# Task details
The expected output is exactly the lines below, starting at the line with "child, the clock" and ending at the line with "(Invalidated SessionInvalidatedGeneration))|].", both included; no other line belongs in it.

════════

(* ===== verification/Supervisor.v ===== *)
(** * The supervisor of a plugin process

    Models [src/internal/pluginhost/supervisor.go], [supervisor_lifecycle.go],
    [supervisor_retry.go], [supervisor_sessions.go] and [supervisor_state.go]. A supervisor
    is one goroutine that owns one plugin: it starts, stops and watches the child process,
    keeps its interactive sessions, and retries or quarantines what fails. Every method runs
    on that goroutine, so it is a function of the supervisor and the world; a call to the
    child, the clock or a callback is a field of [Calls] and transforms the world. The calls
    that were made are also appended to a list of events, with what they returned. *)

From Stdlib Require Import ZArith Lia SpecFloat.
From S2P Require Import Prelude GoStrings GoTime Identifier Protocol Presentation ProtocolSession Engine.
From S2P Require Import SessionCoordinator SessionRuntime.

(** ** [manager.go], [types.go] and [process.go]: constants and data *)

Definition maxPendingSessionCleanups : Z := 256.
Definition failureWindow : Z := dur_mul 600 Second.

Definition ErrPluginNotConfigured : error := Errorf "plugin is not configured" [].
Definition ErrPluginUnavailable : error := Errorf "plugin is temporarily unavailable" [].
Definition ErrPermanentStart : error := Errorf "plugin cannot start with the current executable and desired state" [].
Definition errSessionCleanupLimit : error := Errorf "session cleanup capacity exhausted" [].
Definition ErrOutcomeUnknown : error := Errorf "json-rpc call outcome unknown" [].
Lemma at_invalidateSessions reason v : Sane v ->
  triple (here v) (invalidateSessions calls reason) (fun _ v' => v' = with_sessions ∅ v).
Proof. intros HS. apply at_invalidate_all, sane_watch, HS. Qed.

Lemma at_pruneSessions v : Sane v ->
  triple (here v) (pruneSessions calls) (fun _ v' => exists m, v' = with_sessions m v /\ m ⊆ v_sessions v /\ Current v').
Proof.
  intros HS. unfold pruneSessions. look s Hs.
  eapply at_weaken;
    [apply (each_drop (fun id session => negb (bool_decide (instanceGeneration id s = Some (ix_generation session))))
              (Invalidated SessionInvalidatedGeneration))|].
  - intros id session. unfold when. case_bool_decide; cbn [negb]; [apply silent_acts, silent_ret|apply acts_invalidate].
  - apply sane_watch, HS.
  - apply NoDup_fst_map_to_list.
  - intros id session. apply map_to_list_held.
  - intros _ v' ->. eexists. split_and!; [done|apply dropping_subseteq|].
    intros id session Hi. cbn in Hi. apply dropping_lookup in Hi as [Hm Hl].
    assert (Hg : bool_decide (instanceGeneration id s = Some (ix_generation session)) = true).
    { apply negb_false_iff, Hl. by apply elem_of_map_to_list. }
    apply bool_decide_eq_true in Hg. unfold instanceGeneration in Hg. by rewrite (se_spec _ _ Hs) in Hg.
Qed.
End Sessions.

════════

# Response for this exercise
    child, the clock or a callback is a field of [Calls] and transforms the world. The calls
    that were made are also appended to a list of events, with what they returned. *)

From Stdlib Require Import ZArith Lia SpecFloat.
From S2P Require Import Prelude GoStrings GoTime Identifier Protocol Presentation ProtocolSession Engine.
From S2P Require Import SessionCoordinator SessionRuntime.

(** ** [manager.go], [types.go] and [process.go]: constants and data *)

Definition maxPendingSessionCleanups : Z := 256.
Definition failureWindow : Z := dur_mul 600 Second.

Definition ErrPluginNotConfigured : error := Errorf "plugin is not configured" [].
Definition ErrPluginUnavailable : error := Errorf "plugin is temporarily unavailable" [].
Definition ErrPermanentStart : error := Errorf "plugin cannot start with the current executable and desired state" [].
Definition errSessionCleanupLimit : error := Errorf "session cleanup capacity exhausted" [].
Definition ErrOutcomeUnknown : error := Errorf "json-rpc call outcome unknown" [].
Lemma at_invalidateSessions reason v : Sane v ->
  triple (here v) (invalidateSessions calls reason) (fun _ v' => v' = with_sessions ∅ v).
Proof. intros HS. apply at_invalidate_all, sane_watch, HS. Qed.

Lemma at_pruneSessions v : Sane v ->
  triple (here v) (pruneSessions calls) (fun _ v' => exists m, v' = with_sessions m v /\ m ⊆ v_sessions v /\ Current v').
Proof.
  intros HS. unfold pruneSessions. look s Hs.
  eapply at_weaken;
    [apply (each_drop (fun id session => negb (bool_decide (instanceGeneration id s = Some (ix_generation session))))
              (Invalidated SessionInvalidatedGeneration))|].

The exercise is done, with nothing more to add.